How Cursor’s $30B AI Coding Tool Secretly Leverages China’s Kimi K2.5 Model

Kimi K2.5 model specifications

Kimi K2.5 is an open‑source model released by Moonshot AI under a modified MIT license that permits commercial use. It uses a 1 trillion‑parameter mixture‑of‑experts (MoE) architecture, activating 320 billion parameters per inference. The context window is 256,000 tokens and the model natively supports image and video inputs. It also provides an “Agent Swarm” capability that can run up to 100 parallel sub‑agents. In the MathVista benchmark the model ranked first globally at release.

Why Cursor selected Kimi K2.5

Cursor required a foundation model that could sustain long‑running coding agents with high stability. Comparative analysis of contemporaneous Western open‑source models showed:

Meta Llama 4 (Scout and Maverick) released in April 2025 performed below expectations; the larger Llama 4 Behemoth (≈20 trillion parameters) had no announced release date.

Google Gemma 3 caps at 27 billion parameters, suitable for edge deployment but insufficient for production‑grade coding agents.

OpenAI gpt‑oss‑120b is a sparse MoE model that activates only 5.1 billion parameters per token—six times fewer than Kimi’s 320 billion active parameters—making it too “thin” for the 256k‑token context required by Composer 2.

Kimi’s 320 billion active parameters therefore offered a substantially higher cognitive density for the same context length, directly addressing the agent‑stability and long‑task requirements.

Training and augmentation by Cursor

Lee Robinson stated that roughly one‑quarter of Composer 2’s total training compute originates from the Kimi base model, while the remaining three‑quarters comes from continued training performed by Cursor.

Cursor introduced a technique called Self‑Summarization . During a multi‑step coding task the context can exceed the model’s memory limit. Instead of truncating old context or invoking a separate summarizer, the model is trained via reinforcement learning to compress its working memory mid‑task. When the context approaches the limit, the model pauses, compresses all accumulated content to approximately 1,000 tokens, and then resumes. Summaries receive reward or penalty based on whether they help complete the overall task, teaching the model what information to retain.

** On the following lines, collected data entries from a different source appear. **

(* ===== verification/Removes.v ===== *)
(** * Removals, resizes and reservations preserve the invariant *)

From S2P Require Export Creates.

Lemma delete_alter_ne {A} (f : A -> A) (m : gmap Z A) p c :
  p <> c -> delete c (alter f p m) = alter f p (delete c m).
Proof.
  intros Hne. apply map_eq. intros k. rewrite lookup_delete, !lookup_alter, !lookup_delete.
  repeat case_decide; subst; done.
Qed.

(** ** Unlinking *)

Section Unlink.
Context (s : VfsState) (C : Core s) (p c : Z) (ch : Children) (n : jsstr) (i : Inode).
Hypothesis Hp : is_dir_at (inodes s) p ch.
Hypothesis Hn : ch !! n = Some c.
Hypothesis Hc : inodes s !! c = Some i.
Hypothesis Hleaf : forall ch', inode_kind i = Directory ch' -> ch' = ∅.
Let I' := delete c (alter (on_children (delete n)) p (inodes s)).
Let es := kind_extents (inode_kind i).

Lemma unlink_ne : p <> c.
Proof.
  eapply (leaf_not_parent (c_tree s C) c i Hc Hleaf).
  by apply (t_child _ _ _ _ _ (c_tree s C) _ _ _ _ Hp Hn).
Qed.

Lemma unlink_bytes : inodes_bytes I' = inodes_bytes (inodes s) - child_bytes n - inode_bytes i.
Proof.
  unfold I'. rewrite (inodes_bytes_delete _ _ i).
  - rewrite (inodes_bytes_drop_entry _ _ _ _ _ Hp Hn). lia.
  - rewrite lookup_alter_ne; [done|apply unlink_ne].
Qed.

Lemma unlink_size : size I' = pred (size (inodes s)).
Proof.
  unfold I'. rewrite map_size_delete_Some; [by rewrite size_alter|].
  rewrite is_Some_alter. eauto.
Qed.

Lemma unlink_tree :
  TreeOk (extentSize s) I' (delete c (parentByInode s)) (rootInodeId s) (nextInodeId s).
Proof. eapply tree_unlink; eauto using c_tree. Qed.

Lemma unlink_extents k :
  extents_of I' k = if decide (c = k) then [] else extents_of (inodes s) k.
Proof. unfold I'. rewrite extents_of_delete. case_decide; [done|]. apply extents_of_children. Qed.

Lemma unlink_extents_old : extents_of (inodes s) c = es.
Proof. unfold extents_of. by rewrite Hc. Qed.

Lemma unlink_owned e : e ∈ es -> is_Some (ownedBy (allocator s) !! e).
Proof. intros He. exists c. apply (own_iff _ _ (c_own s C)). by rewrite unlink_extents_old. Qed.

Lemma unlink_nodup : NoDup es.
Proof. rewrite <- unlink_extents_old. apply (own_nodup _ _ (c_own s C)). Qed.

Lemma unlink_alloc : AllocOk (release_all es (allocator s)).
Proof. apply release_all_ok; [apply C|apply unlink_nodup|apply unlink_owned]. Qed.

Lemma unlink_own : OwnOk I' (ownedBy (release_all es (allocator s))).
Proof.
  pose proof (unlink_extents c) as Hnew. rewrite decide_True in Hnew by done.
  eapply (own_update _ _ _ _ c); [apply C| | | |]; rewrite ?Hnew.
  - intros y Hy. by rewrite unlink_extents, decide_False by congruence.
  - constructor.
  - intros e He. by apply elem_of_nil in He.
  - intros e. rewrite release_all_ownedBy, unlink_extents_old.
    by rewrite (decide_False (P := e ∈ [])) by (by intros ?%elem_of_nil).
Qed.

Lemma unlink_alloc_bytes :
  alloc_bytes (release_all es (allocator s)) = alloc_bytes (allocator s) + 16 * Z.of_nat (length es).
Proof. apply release_all_bytes; [apply C|apply unlink_nodup|apply unlink_owned]. Qed.

Lemma unlink_quarantine e g :
  (e, Some g) ∈ quarantine (allocator (set_allocator (release_all es) s)) ->
  (e, Some g) ∈ quarantine (allocator s).
Proof.
  cbn. rewrite release_all_quarantine; [|apply C|apply unlink_nodup|apply unlink_owned].
  apply elem_of_pending.
Qed.

(** The parent's times are set on the way. *)
Lemma unlink_touched_tree m t :
  u64 m -> u64 t ->
  TreeOk (extentSize s)
    (delete c (alter (set_ctime t) p (alter (set_mtime m) p (alter (on_children (delete n)) p (inodes s)))))
    (delete c (parentByInode s)) (rootInodeId s) (nextInodeId s).
Proof.
  intros. rewrite !(delete_alter_ne _ _ p c unlink_ne).
  apply tree_ctime, tree_mtime; [done..|]. rewrite <- (delete_alter_ne _ _ p c unlink_ne). apply unlink_tree.
Qed.

Lemma unlink_touched m t :
  let I'' := delete c (alter (set_ctime t) p (alter (set_mtime m) p (alter (on_children (delete n)) p (inodes s)))) in
  inodes_bytes I'' = inodes_bytes I' /\ size I'' = size I' /\ forall k, extents_of I'' k = extents_of I' k.
Proof.
  cbn. unfold I'. rewrite !(delete_alter_ne _ _ p c unlink_ne). split_and!.
  - by rewrite (inodes_bytes_touch _ _ (set_ctime t)), (inodes_bytes_touch _ _ (set_mtime m)).
  - by rewrite !size_alter.
  - intros k. by rewrite (extents_of_touch _ _ (set_ctime t)), (extents_of_touch _ _ (set_mtime m)).
Qed.

Lemma unlink_step m t s' :
  u64 m -> u64 t ->
  inodes s' = delete c (alter (set_ctime t) p (alter (set_mtime m) p (alter (on_children (delete n)) p (inodes s)))) ->
  parentByInode s' = delete c (parentByInode s) -> nextInodeId s' = nextInodeId s ->
  allocator s' = release_all es (allocator s) -> same_header s s' ->
  Step s (- inode_bytes i - child_bytes n + 16 * Z.of_nat (length es)) s'.
Proof.
  intros Hm Ht HI HP Hnx HA Hh. destruct (unlink_touched m t) as (Hb & Hs & He).
  split; [| |done].
  - apply (core_step s); rewrite ?HI, ?HP, ?Hnx, ?HA; [done|done|apply C| | | | |].
    + rewrite Hs, unlink_size. pose proof (c_count s C). lia.
    + by apply unlink_touched_tree.
    + apply unlink_alloc.
    + eapply own_same, unlink_own. done.
    + apply unlink_quarantine.
  - unfold base_bytes. rewrite HI, HA, Hb, unlink_bytes, unlink_alloc_bytes. lia.
Qed.
End Unlink.

Lemma applyRemoveFile_step s p n m t s' delta :
  Core s -> projectedBaseDelta s (RemoveFile p n m t) = Ok delta ->
  applyRemoveFile p n m t s = (s', Ok tt) -> Step s delta s'.
Proof.
  intros C Hd H. unfold applyRemoveFile in H. run H.
  apply validateTimestamp_Ok in Hx0 as [-> Hm], Hx1 as [-> Ht]. unfold projectedBaseDelta in Hd.
  rewrite Hx2 in Hd. cbn in Hd. rewrite Hx3 in Hd. cbn in Hd.
  apply directoryById_Ok in Hx2 as [Hp _]; [|done]. apply or_throw_Ok in Hx3.
  apply (entryInode_Ok _ _ _ _ _ C Hp) in Hx3 as [Hn Hi]. apply throw_if_Ok in Hx4.
  unfold is_directory in *. inv_ok. sizes.
  assert (Hleaf : forall ch', inode_kind x3 = Directory ch' -> ch' = ∅) by (intros ch'; by destruct (inode_kind x3)).
  eapply step_eq; [eapply (unlink_step s C p _ _ n x3 Hp Hn Hi Hleaf m t)|]; try done.
  destruct (inode_kind x3); cbn in *; lia.
Qed.

Lemma release_all_nil a : release_all [] a = a.
Proof. done. Qed.

Lemma applyRemoveDirectory_step s p n m t s' delta :
  Core s -> projectedBaseDelta s (RemoveDirectory p n m t) = Ok delta ->
  applyRemoveDirectory p n m t s = (s', Ok tt) -> Step s delta s'.
Proof.
  intros C Hd H. unfold applyRemoveDirectory in H. run H. unfold projectedBaseDelta in Hd.
  rewrite Hx0 in Hd. cbn in Hd. rewrite Hx1 in Hd. cbn in Hd.
  apply validateTimestamp_Ok in Hx3 as [-> Hm], Hx4 as [-> Ht].
  apply directoryById_Ok in Hx0 as [Hp _]; [|done]. apply or_throw_Ok in Hx1.
  apply (entryInode_Ok _ _ _ _ _ C Hp) in Hx1 as [Hn Hi].
  destruct (inode_kind x1) as [ch| |] eqn:Ek; [|done..]. inv_ok. sizes.
  eapply step_eq; [eapply (unlink_step s C p _ _ n x1 Hp Hn Hi _ m t)|]; try done; cbn.
  - by rewrite Ek.
  - rewrite Ek. cbn. lia.
  Unshelve. intros ch'. rewrite Ek. by intros [= <-].
Qed.

(** ** [reserve_quarantine] *)

Lemma applyReserveQuarantine_step s runs s' delta :
  Core s -> projectedBaseDelta s (ReserveQuarantine runs) = Ok delta ->
  applyReserveQuarantine runs s = (s', Ok tt) -> Step s delta s'.
Proof.
  intros C Hd H. unfold applyReserveQuarantine in H. run H.
  apply validateExtentAssignment_Ok in Hx0 as (Hexp & Hlen & Hnd & Has); [|apply C].
  unfold projectedBaseDelta in Hd. rewrite Hexp in Hd. cbn in Hd.
  apply bind_Ok in Hd as (r & Hreu%(selectedExtents_reused _ _ _ _ Hexp) & [= <-]).
  split; [| |done].
  - apply (core_step s); cbn; [done|done|apply C|apply C|apply C| | |].
    + apply reserve_all_ok; [apply C|done].
    + rewrite reserve_all_ownedBy. apply C.
    + intros e g. rewrite reserve_all_quarantine by (apply C || done). apply elem_of_pending.
  - unfold base_bytes. cbn. rewrite reserve_all_bytes by (apply C || done). lia.
Qed.

(** ** [resize_file] *)

Lemma extentCountForSize_nonneg sz es n : 0 < es -> extentCountForSize sz es = Ok n -> 0 <= n.
Proof.
  unfold extentCountForSize. intros Hes H. inv_ok. apply checkedU64_Ok in Hx as [-> ?].
  destruct (sz =? 0); inv_ok; [lia|]. apply Z.div_pos; ll.
Qed.

Lemma applyResizeFile_step s k sz runs m t op s' delta :
  Core s -> projectedBaseDelta s (ResizeFile op k sz runs m t) = Ok delta ->
  applyResizeFile k sz runs m t s = (s', Ok tt) -> Step s delta s'.
Proof.
  intros C Hd H. unfold applyResizeFile in H. run H. unfold projectedBaseDelta in Hd.
  apply checkedU64_Ok in Hx0 as [-> Hsz]. rewrite Hx in Hd. cbn in Hd. rewrite Hx1 in Hd. cbn in Hd.
  apply validateTimestamp_Ok in Hx4 as [-> Hm], Hx5 as [-> Ht].
  apply validateExtentAssignment_Ok in Hx2 as (Hexp & Hlen & Hnd & Has); [|apply C].
  apply bind_Ok in Hd as (r & Hreu%(selectedExtents_reused _ _ _ _ Hexp) & [= <-]).
  unfold fileById, inodeById in Hx. apply bind_Ok in Hx as (i & Hi%or_throw_Ok & Hk).
  destruct (inode_kind i) as [|osz es|] eqn:Ek; [done| |done]. injection Hk as <-. cbn in *.
  pose proof (inode_at_ok s k i C Hi) as Hok. rewrite (io_id _ _ _ _ Hok) in *.
  apply extentCountForSize_nonneg in Hx1 as Hreq; [|eauto using extent_size_pos, c_extentSize].
  rename x1 into req, x2 into added. set (len := Z.of_nat (length es)) in *.
  set (kept := if len <=? req then es else take (Z.to_nat req) es) in *.
  set (released := drop (Z.to_nat req) es) in *.
  assert (Hsplit : es = kept ++ released).
  { unfold kept, released. destruct (len <=? req) eqn:E; propify.
    - by rewrite drop_ge, app_nil_r by lia.
    - by rewrite take_drop. }
  assert (Hrlen : Z.of_nat (length released) = Z.max 0 (len - req)) by (unfold released; rewrite length_drop; lia).
  assert (Hklen : Z.of_nat (length (kept ++ added)) = req).
  { rewrite length_app. apply (f_equal length) in Hsplit. rewrite length_app in Hsplit. lia. }
  assert (Hold : extents_of (inodes s) k = es) by (unfold extents_of; by rewrite Hi, Ek).
  pose proof (own_nodup _ _ (c_own s C) k) as Hes. rewrite Hold, Hsplit in Hes.
  apply NoDup_app in Hes as (Hkn & Hdis & Hrn).
  assert (Howned : forall e, e ∈ es -> ownedBy (allocator s) !! e = Some k)
    by (intros e He; apply (own_iff _ _ (c_own s C)); by rewrite Hold).
  assert (Hfree : forall e, e ∈ added -> ownedBy (allocator s) !! e = None)
    by (intros e; apply assignable_unowned; [apply C|done]).
  assert (Hrel : forall e, e ∈ released -> is_Some (ownedBy (own_all k added (allocator s)) !! e)).
  { intros e He. rewrite own_all_ownedBy. case_decide; [eauto|]. rewrite Howned; [eauto|].
    rewrite Hsplit. set_solver. }
  assert (A' : AllocOk (own_all k added (allocator s))) by (apply own_all_ok; [apply C|done]).
  set (f := set_kind (fun _ => File sz (kept ++ added))) in *.
  assert (Hext : forall y, extents_of (alter (set_ctime t) k (alter (set_mtime m) k (alter f k (inodes s)))) y
                           = if decide (k = y) then kept ++ added else extents_of (inodes s) y).
  { intros y. rewrite !extents_of_touch by done. unfold extents_of. rewrite lookup_alter.
    case_decide; [|done]. subst y. by rewrite Hi. }
  pose proof (Hext k) as Hnew. rewrite decide_True in Hnew by done.
  split; [| |done].
  - apply (core_step s); cbn; rewrite ?size_alter; [done|done|apply C|apply C| | | |].
    + apply tree_ctime, tree_mtime; [done..|]. apply tree_touch; [apply C|].
      intros i' Hi'. rewrite Hi in Hi'. injection Hi' as <-. rewrite Ek. split; [|done].
      destruct Hok. split; try done. cbn. by rewrite Hklen.
    + by apply release_all_ok.
    + eapply (own_update _ _ _ _ k); [apply C| | | |]; rewrite ?Hnew.
      * intros y Hy. by rewrite Hext, decide_False by congruence.
      * apply NoDup_app. split_and!; [done| |done]. intros e He Ha. apply Hfree in Ha.
        rewrite Howned in Ha; [done|]. rewrite Hsplit. set_solver.
      * intros e [He|He]%elem_of_app; [|left; auto]. right. apply Howned. rewrite Hsplit. set_solver.
      * intros e. rewrite release_all_ownedBy, own_all_ownedBy, Hold.
        destruct (decide (e ∈ released)) as [He|He0].
        -- assert (e ∈ es) by (rewrite Hsplit; set_solver).
           rewrite decide_False, decide_True; [done|done|]. intros [Hk|Ha]%elem_of_app; [by eapply Hdis|].
           apply Hfree in Ha. by rewrite Howned in Ha.
        -- destruct (decide (e ∈ added)) as [Ha|Ha]; [by rewrite decide_True by set_solver|].
           destruct (decide (e ∈ es)) as [He|He].
           ++ rewrite (Howned e He), decide_True; [done|]. rewrite Hsplit in He. set_solver.
           ++ rewrite decide_False; [done|]. rewrite Hsplit in He. set_solver.
    + intros e g. rewrite release_all_quarantine, own_all_quarantine by done. apply elem_of_pending.
  - unfold base_bytes. cbn. rewrite !(inodes_bytes_touch _ _ (set_ctime t)), !(inodes_bytes_touch _ _ (set_mtime m)) by done.
    rewrite (inodes_bytes_alter _ _ _ _ Hi), release_all_bytes, own_all_bytes by (apply C || done).
    unfold inode_bytes. rewrite Ek. cbn. fold len. lia.
Qed.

Experimental results show that Self‑Summarization reduces compression errors by 50 % compared with a prompt‑based baseline while using only one‑fifth of the tokens.

Demonstration and benchmark results

As a concrete demonstration, Composer 2 solved a Terminal‑Bench challenge that required compiling the original Doom game for a MIPS processor. The solution involved 170 dialogue rounds and repeated self‑summarization over more than 100,000 tokens. No other leading models succeeded on this task.

Performance on internal and public benchmarks:

CursorBench: Composer 2 scored 61.3 versus Composer 1.5’s 44.2 .

Terminal‑Bench 2.0: Composer 2 scored 61.7 .

SWE‑bench Multilingual: Composer 2 scored 73.7 .

Model identifier used by Cursor

The model identifier observed in API traffic is accounts/anysphere/models/kimi-k2p5-rl-0317-s515-fast.

Broader open‑source model landscape

Western open‑source models are narrowing the gap. NVIDIA released Nemotron 3 Super on 11 March 2025: a 1.2 trillion‑parameter MoE model with 120 billion active parameters and a 1 million‑token context window, offering up to five‑fold throughput improvement over its predecessor. Days later NVIDIA announced Nemotron‑Cascade 2, a 300 billion‑parameter MoE model with 3 billion active parameters that outperformed Qwen 3.5‑35B and Nemotron 3 Super on math, code‑reasoning, alignment, and instruction‑following benchmarks, achieving gold‑medal‑level performance at the 2025 International Mathematical Olympiad.

These developments indicate that while Chinese labs currently provide the strongest permissively licensed foundations for large‑scale coding agents, the performance gap with Western models is gradually decreasing.